The following table is a comparison of published measurements of length, width and load recorded in different sources using different methods, as well as the name or names cited. NBI measures bridge length between the "backwalls of abutments" or pavement grooves and the roadway width as "the most restrictive minimum distance between curbs or rails". The NRHP form was prepared by the Pennsylvania Historical and Museum Commission (PHMC), which surveyed county engineers, historical and covered bridge societies, and others for all the covered bridges in the commonwealth. The Evans visited every covered bridge in Pennsylvania in 2001 and measured each bridge's length (portal to portal) and width (at the portal) for their book. The data in Zacher's book was based on a 1991 survey of all covered bridges in Pennsylvania by the PHMC and PennDOT, aided by local government and private agencies. The article uses primarily the NBI and NRHP data, as they are national programs.

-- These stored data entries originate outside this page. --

(** ** What the pinger uses
    The IPv6 addresses, with a port, that the cache is keyed by. *)
Class PingerLib {AL : AddressLib} {D : DnsLib} := {
  SocketAddressV6 : Type;
  SocketAddressV6_eq_dec :: EqDecision SocketAddressV6;
  (** [addr.toV6()], [addr.toV4().address()], and the constructor *)
  addr_toV6 : address -> SocketAddressV6;
  addr_toV4 : address -> Ipv4Address;
  fromIpv4Mapped : Ipv4Address -> Ipv6Address;
  mk_addressV6 : Ipv6Address -> Z -> SocketAddressV6;
  (** [err == qsox::Error::ConnectionReset] *)
  isConnectionReset : SocketError -> bool;
  (** [fmt] of the error of a query *)
  fmt_resolver_error : ResolverError -> list Z;
}.

Inductive PongError := NotPong (code : Z) | PongRead (e : read_error).

Definition PING_QUEUE : nat := 128.
Definition PING_RESPONSE_SIZE : Z := 256.

(** ** The answers *)
Section Pong.
Context {T : TimeLib} {BR : ByteReader}.

Fixpoint read_protocols (n : nat) (r : reader) : result read_error (list SupportedProtocol * reader) :=
  match n with
  | O => Ok ([], r)
  | S n =>
      '(protocolId, r) ← readU8 r;
      '(port, r) ← readU16 r;
      '(protocols, r) ← read_protocols n r;
      Ok ({| sp_protocolId := protocolId; sp_port := port |} :: protocols, r)
  end.

(** What follows the code. *)
Definition read_pong (reader : reader) : result read_error (PingResult * Dbuf.reader) :=
  '(pingId, reader) ← readU32 reader;
  '(protocolCount, reader) ← readU8 reader;
  '(protocols, reader) ← read_protocols (Z.to_nat protocolCount) reader;
  '(extraDataSize, reader) ← readU16 reader;
  '(extraData, reader) ← (if 0 <? extraDataSize then readBytes extraDataSize reader else Ok ([], reader));
  Ok ({| pr_pingId := pingId; pr_responseTime := zero; pr_protocols := protocols; pr_extraData := extraData;
         pr_timedOut := false; pr_errored := false |}, reader).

| Length feet (m) | Width feet (m) | Load short tons (MT) | Source (Year) |
|---|---|---|---|
| 25.6 metres (84.0 ft) | 4.3 metres (14.1 ft) | 4.5 metric tons (5.0 short tons) | NBI (2007) |
| 72 feet (21.9 m)* | 11 feet (3.4 m) | 3 short tons (2.7 t) | NRHP (1979) |
| 85 feet 9 inches (26.1 m) | 14 feet 1 inch (4.3 m) | NA | Evans (2001) |
| 72 feet (21.9 m)* | 14 feet (4.3 m) | NA | Zacher (1986) |

- Listed mainspan length only

== See also ==

- List of bridges on the National Register of Historic Places in Pennsylvania

== Notes ==

a. The National Highway Administration established the sufficiency rating, which can vary from a low of 0 to a high of 100, as a way to prioritize federal funding for bridges. The rating is calculated based on "structural adequacy, whether the bridge is functionally obsolete, and level of service provided to the public". Federal funds are available for replacement of bridges with a rating of 50 or below, while those with a rating of 80 or below qualify for rehabilitation. In 2007, Pennsylvania had 22,291 bridges over 20 ft long, of which 42.9 percent were either structurally deficient or functionally obsolete.